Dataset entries
----
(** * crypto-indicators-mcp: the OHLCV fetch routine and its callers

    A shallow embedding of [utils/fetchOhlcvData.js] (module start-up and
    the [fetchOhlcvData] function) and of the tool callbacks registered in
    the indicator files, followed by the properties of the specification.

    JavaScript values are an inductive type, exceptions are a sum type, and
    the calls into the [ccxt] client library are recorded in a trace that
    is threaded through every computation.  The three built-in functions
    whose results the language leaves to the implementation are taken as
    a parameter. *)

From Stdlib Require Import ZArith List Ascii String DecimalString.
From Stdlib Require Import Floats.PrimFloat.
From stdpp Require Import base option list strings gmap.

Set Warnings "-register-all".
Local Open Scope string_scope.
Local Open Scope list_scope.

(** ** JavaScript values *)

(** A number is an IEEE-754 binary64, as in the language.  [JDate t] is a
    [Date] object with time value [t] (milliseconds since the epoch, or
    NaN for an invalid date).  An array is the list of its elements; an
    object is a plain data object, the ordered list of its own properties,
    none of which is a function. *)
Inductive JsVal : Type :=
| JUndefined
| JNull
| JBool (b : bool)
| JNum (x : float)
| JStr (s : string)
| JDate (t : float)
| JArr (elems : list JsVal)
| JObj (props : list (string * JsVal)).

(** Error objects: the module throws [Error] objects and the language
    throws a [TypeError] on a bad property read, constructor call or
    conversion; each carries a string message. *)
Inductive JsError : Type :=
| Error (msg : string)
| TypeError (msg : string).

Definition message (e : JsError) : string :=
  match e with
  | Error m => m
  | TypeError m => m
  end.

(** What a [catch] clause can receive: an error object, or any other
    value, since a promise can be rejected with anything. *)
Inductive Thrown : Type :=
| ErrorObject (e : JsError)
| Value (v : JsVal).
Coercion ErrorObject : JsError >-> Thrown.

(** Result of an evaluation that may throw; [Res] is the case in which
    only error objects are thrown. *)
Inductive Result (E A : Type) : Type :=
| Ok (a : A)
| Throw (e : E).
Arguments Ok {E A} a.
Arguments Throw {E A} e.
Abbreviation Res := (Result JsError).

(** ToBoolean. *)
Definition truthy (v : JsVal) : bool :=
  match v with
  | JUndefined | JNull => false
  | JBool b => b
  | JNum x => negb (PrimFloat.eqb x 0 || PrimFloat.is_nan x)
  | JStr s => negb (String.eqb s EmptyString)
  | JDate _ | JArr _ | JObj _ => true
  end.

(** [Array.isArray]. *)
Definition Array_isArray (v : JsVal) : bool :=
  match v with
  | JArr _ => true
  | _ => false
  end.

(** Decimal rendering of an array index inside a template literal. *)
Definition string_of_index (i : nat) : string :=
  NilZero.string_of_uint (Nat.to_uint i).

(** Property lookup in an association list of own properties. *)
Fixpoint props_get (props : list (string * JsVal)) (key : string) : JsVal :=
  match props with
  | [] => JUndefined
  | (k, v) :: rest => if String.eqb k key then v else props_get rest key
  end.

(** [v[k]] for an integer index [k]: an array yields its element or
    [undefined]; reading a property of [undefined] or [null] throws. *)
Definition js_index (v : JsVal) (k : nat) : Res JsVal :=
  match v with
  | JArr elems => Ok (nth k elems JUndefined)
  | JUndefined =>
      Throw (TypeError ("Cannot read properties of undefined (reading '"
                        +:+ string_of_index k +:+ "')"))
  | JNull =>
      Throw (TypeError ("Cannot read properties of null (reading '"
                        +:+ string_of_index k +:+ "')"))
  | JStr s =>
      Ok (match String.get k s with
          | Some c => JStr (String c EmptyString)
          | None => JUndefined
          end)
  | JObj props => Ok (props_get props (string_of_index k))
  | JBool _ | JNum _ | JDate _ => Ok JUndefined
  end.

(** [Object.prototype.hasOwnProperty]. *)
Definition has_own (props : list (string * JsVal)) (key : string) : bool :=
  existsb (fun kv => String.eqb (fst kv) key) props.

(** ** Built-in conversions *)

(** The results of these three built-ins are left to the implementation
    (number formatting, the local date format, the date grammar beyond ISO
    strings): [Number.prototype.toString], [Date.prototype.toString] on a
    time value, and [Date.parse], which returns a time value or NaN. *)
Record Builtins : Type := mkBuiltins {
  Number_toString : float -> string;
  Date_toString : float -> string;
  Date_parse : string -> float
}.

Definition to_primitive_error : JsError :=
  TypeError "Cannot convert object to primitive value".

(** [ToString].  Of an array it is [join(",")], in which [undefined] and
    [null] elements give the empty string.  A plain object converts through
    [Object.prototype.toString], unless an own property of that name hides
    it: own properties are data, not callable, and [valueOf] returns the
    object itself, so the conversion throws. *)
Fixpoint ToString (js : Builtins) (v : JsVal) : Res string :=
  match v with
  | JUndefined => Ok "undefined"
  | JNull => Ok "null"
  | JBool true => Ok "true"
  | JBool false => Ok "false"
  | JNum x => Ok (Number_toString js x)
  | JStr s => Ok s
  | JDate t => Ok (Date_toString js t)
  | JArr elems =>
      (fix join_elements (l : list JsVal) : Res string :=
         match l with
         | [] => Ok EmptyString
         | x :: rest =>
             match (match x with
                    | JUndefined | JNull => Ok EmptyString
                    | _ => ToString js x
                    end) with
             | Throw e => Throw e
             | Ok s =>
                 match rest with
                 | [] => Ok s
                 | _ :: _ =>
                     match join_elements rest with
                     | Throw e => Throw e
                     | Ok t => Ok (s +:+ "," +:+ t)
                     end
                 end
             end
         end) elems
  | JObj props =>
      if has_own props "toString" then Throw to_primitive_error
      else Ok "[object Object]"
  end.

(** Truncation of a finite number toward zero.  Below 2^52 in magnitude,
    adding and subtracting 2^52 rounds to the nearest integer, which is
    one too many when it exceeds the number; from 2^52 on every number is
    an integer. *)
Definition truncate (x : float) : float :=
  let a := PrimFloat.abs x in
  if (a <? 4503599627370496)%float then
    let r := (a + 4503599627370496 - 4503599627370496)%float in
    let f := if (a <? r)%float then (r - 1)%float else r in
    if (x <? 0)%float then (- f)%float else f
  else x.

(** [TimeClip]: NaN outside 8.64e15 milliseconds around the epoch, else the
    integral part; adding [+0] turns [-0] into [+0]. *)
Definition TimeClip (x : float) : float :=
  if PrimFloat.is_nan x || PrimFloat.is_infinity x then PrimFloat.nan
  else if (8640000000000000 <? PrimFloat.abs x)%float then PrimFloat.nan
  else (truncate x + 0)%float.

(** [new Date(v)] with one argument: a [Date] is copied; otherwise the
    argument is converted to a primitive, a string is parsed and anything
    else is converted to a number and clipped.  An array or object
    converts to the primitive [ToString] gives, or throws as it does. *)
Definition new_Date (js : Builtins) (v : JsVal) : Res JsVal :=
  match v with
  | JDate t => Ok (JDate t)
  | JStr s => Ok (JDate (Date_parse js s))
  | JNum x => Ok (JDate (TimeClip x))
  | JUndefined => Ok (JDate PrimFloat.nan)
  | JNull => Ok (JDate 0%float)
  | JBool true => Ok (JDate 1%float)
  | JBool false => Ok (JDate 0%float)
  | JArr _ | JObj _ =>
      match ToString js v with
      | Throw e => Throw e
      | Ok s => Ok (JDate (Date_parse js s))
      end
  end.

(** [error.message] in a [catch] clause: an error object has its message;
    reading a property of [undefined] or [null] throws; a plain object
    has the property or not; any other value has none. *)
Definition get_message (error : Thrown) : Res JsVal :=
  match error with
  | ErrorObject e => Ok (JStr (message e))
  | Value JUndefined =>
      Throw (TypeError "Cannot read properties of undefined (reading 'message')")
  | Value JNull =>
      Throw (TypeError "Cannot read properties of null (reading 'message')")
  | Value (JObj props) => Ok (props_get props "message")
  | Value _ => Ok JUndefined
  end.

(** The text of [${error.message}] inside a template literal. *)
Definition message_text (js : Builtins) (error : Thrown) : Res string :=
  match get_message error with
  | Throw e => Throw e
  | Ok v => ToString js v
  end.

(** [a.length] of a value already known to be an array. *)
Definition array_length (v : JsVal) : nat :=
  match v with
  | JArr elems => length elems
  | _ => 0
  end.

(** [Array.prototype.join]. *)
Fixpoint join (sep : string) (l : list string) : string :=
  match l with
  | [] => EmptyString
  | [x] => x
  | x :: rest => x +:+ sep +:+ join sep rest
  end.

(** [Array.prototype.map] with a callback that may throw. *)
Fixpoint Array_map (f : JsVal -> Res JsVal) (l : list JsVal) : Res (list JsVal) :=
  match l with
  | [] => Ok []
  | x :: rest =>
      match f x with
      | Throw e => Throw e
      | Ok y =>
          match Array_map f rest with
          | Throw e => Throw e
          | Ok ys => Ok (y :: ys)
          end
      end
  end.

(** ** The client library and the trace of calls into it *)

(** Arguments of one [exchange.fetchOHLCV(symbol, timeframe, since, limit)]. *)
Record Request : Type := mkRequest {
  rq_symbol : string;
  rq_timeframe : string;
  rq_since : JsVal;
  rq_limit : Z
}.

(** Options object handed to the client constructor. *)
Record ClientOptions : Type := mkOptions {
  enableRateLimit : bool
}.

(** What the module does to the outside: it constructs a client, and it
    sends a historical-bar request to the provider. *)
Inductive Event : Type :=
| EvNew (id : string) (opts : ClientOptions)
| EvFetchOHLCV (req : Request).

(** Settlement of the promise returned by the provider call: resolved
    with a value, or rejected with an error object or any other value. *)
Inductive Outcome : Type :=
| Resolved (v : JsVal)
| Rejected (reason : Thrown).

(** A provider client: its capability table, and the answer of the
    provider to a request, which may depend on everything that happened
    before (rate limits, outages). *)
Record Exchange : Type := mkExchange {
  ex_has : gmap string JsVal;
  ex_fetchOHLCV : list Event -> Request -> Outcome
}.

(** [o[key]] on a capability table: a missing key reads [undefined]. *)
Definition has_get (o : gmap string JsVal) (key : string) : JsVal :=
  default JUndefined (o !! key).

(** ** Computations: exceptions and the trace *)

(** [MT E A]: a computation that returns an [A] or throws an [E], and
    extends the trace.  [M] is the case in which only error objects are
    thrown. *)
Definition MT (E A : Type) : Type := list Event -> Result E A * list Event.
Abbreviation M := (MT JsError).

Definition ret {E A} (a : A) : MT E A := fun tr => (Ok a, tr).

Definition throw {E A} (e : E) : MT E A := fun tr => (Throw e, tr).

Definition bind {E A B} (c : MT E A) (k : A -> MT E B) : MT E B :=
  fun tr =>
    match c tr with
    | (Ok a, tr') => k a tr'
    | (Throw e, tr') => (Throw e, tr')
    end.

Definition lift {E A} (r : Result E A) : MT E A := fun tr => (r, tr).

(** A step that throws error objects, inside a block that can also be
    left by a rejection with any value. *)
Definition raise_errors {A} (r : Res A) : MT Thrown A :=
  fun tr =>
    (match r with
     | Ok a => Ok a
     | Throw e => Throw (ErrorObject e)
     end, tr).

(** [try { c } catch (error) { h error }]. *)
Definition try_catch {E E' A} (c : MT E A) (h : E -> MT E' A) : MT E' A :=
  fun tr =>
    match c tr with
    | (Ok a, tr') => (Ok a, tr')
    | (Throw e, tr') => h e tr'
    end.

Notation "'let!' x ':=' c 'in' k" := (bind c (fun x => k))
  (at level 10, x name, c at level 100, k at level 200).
----
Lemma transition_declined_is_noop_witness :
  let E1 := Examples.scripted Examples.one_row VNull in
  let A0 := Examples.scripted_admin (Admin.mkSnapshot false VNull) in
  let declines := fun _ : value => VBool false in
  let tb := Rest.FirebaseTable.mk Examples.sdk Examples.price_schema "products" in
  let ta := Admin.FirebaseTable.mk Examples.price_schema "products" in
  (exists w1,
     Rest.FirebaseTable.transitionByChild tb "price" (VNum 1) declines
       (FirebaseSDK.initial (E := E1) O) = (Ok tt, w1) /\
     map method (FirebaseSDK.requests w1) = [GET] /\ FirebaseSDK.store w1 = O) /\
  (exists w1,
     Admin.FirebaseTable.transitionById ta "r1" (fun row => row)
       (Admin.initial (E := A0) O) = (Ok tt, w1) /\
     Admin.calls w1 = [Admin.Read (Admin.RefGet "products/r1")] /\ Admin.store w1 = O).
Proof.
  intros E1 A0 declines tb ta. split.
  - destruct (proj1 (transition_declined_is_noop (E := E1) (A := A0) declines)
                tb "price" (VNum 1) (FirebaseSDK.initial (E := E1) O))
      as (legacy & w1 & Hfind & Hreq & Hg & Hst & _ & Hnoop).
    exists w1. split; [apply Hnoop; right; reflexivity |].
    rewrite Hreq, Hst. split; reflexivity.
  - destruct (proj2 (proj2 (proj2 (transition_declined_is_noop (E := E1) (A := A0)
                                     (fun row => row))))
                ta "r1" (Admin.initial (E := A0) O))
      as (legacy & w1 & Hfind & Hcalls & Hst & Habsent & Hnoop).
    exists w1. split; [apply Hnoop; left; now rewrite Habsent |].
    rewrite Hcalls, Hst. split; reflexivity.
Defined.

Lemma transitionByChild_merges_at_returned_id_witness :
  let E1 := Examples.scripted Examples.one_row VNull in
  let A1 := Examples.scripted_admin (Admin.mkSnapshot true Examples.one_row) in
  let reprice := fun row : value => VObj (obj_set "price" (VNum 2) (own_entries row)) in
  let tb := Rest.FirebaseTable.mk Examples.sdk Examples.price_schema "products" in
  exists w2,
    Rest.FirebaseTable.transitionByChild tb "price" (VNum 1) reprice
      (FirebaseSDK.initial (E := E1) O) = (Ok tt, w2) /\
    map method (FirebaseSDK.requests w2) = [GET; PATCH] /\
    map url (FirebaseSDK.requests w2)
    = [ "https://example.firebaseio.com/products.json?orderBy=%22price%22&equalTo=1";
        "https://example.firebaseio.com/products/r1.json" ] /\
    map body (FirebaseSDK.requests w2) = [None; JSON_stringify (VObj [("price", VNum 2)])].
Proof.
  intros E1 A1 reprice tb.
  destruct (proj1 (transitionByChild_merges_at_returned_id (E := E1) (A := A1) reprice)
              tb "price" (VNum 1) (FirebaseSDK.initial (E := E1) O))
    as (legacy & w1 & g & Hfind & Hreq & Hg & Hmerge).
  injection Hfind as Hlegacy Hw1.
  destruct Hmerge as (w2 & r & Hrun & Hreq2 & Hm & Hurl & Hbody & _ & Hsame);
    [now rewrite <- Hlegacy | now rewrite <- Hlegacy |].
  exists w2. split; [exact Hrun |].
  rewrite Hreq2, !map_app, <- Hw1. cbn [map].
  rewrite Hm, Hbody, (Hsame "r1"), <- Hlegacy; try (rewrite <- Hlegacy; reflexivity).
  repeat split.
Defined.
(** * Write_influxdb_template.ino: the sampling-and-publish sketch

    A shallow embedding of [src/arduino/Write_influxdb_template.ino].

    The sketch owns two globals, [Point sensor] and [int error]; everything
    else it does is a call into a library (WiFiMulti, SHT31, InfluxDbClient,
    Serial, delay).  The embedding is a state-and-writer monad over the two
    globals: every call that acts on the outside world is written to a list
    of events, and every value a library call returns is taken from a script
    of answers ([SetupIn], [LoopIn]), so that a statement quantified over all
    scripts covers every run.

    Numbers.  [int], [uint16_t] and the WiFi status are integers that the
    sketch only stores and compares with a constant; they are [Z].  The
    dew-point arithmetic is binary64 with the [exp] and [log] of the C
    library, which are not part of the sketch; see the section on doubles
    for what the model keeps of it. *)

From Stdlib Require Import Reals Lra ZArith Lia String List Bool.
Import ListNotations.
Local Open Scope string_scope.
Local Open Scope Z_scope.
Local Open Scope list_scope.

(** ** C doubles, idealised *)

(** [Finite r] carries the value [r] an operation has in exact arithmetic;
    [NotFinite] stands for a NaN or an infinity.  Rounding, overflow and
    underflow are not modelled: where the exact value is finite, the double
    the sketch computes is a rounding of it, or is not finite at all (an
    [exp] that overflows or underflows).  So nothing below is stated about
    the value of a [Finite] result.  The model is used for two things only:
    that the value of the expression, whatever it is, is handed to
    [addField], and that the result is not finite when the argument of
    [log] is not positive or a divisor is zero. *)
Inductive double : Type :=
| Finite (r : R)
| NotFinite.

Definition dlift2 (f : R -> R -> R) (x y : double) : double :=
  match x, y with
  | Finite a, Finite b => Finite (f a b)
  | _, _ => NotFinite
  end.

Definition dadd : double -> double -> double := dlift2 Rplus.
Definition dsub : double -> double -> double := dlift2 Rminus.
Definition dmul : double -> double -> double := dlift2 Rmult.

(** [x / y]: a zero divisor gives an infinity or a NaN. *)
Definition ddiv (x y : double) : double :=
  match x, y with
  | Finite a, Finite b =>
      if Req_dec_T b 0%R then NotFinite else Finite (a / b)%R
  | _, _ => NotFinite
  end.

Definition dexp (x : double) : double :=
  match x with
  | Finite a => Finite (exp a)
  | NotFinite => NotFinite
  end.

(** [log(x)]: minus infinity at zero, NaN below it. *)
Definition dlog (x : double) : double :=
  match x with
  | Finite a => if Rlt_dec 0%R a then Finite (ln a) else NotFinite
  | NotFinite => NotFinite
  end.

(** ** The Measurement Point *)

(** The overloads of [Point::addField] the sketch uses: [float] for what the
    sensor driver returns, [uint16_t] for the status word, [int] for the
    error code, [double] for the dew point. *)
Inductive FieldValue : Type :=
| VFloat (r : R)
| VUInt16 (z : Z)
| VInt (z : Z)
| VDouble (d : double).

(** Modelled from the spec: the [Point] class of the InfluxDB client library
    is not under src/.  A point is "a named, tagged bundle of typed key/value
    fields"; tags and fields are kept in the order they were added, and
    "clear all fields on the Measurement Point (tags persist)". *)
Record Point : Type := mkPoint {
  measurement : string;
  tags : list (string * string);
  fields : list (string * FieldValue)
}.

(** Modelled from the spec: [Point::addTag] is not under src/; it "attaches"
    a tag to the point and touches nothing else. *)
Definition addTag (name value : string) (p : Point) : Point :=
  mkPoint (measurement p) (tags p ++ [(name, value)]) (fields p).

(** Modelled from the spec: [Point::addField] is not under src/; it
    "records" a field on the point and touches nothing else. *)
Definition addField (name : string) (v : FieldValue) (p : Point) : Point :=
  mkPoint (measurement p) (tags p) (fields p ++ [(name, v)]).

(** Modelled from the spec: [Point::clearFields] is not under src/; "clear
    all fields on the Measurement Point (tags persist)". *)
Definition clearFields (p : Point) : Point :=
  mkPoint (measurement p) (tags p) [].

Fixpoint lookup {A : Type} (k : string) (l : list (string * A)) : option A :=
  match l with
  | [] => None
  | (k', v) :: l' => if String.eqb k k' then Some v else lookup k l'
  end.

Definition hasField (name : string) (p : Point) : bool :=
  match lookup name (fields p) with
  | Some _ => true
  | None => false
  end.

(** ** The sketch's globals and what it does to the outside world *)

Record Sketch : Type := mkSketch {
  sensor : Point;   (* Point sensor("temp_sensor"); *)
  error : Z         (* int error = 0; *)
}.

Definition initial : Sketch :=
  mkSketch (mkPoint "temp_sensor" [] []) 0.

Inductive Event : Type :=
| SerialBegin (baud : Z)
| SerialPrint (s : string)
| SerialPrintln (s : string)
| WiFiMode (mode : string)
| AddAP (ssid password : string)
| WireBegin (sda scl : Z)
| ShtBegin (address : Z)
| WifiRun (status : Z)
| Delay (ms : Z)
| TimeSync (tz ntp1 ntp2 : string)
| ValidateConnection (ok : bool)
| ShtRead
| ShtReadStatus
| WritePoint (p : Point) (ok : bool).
----
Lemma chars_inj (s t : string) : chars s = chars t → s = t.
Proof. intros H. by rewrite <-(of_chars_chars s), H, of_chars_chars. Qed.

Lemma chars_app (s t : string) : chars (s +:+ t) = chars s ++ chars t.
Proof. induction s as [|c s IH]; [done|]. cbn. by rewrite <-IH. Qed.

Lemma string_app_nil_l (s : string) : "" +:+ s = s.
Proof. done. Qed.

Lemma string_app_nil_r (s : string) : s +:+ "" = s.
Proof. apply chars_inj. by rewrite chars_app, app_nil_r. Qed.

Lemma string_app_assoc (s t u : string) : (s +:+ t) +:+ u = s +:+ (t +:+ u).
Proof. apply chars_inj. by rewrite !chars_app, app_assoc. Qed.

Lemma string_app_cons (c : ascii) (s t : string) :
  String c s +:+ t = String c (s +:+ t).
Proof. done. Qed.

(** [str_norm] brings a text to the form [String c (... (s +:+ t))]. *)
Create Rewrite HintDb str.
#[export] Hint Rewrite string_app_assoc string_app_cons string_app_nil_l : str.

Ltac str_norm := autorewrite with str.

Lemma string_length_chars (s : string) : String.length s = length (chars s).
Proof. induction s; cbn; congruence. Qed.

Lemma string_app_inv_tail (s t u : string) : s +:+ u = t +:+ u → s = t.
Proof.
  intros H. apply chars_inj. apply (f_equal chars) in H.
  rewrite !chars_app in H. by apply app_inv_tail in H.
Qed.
----
PROBLEM TO WORK ON: Starting with the line with "Definition dexp (x" above and going on through the line with "mkPoint (measurement p) (tags p) (fields", transcribe every line exactly, both ends included, and add nothing.

EXPECTED OUTPUT:
Definition dexp (x : double) : double :=
  match x with
  | Finite a => Finite (exp a)
  | NotFinite => NotFinite
  end.

(** [log(x)]: minus infinity at zero, NaN below it. *)
Definition dlog (x : double) : double :=
  match x with
  | Finite a => if Rlt_dec 0%R a then Finite (ln a) else NotFinite
  | NotFinite => NotFinite
  end.

(** ** The Measurement Point *)

(** The overloads of [Point::addField] the sketch uses: [float] for what the
    sensor driver returns, [uint16_t] for the status word, [int] for the
    error code, [double] for the dew point. *)
Inductive FieldValue : Type :=
| VFloat (r : R)
| VUInt16 (z : Z)
| VInt (z : Z)
| VDouble (d : double).

(** Modelled from the spec: the [Point] class of the InfluxDB client library
    is not under src/.  A point is "a named, tagged bundle of typed key/value
    fields"; tags and fields are kept in the order they were added, and
    "clear all fields on the Measurement Point (tags persist)". *)
Record Point : Type := mkPoint {
  measurement : string;
  tags : list (string * string);
  fields : list (string * FieldValue)
}.

(** Modelled from the spec: [Point::addTag] is not under src/; it "attaches"
    a tag to the point and touches nothing else. *)
Definition addTag (name value : string) (p : Point) : Point :=
  mkPoint (measurement p) (tags p ++ [(name, value)]) (fields p).

(** Modelled from the spec: [Point::addField] is not under src/; it
    "records" a field on the point and touches nothing else. *)
Definition addField (name : string) (v : FieldValue) (p : Point) : Point :=
  mkPoint (measurement p) (tags p) (fields p ++ [(name, v)]).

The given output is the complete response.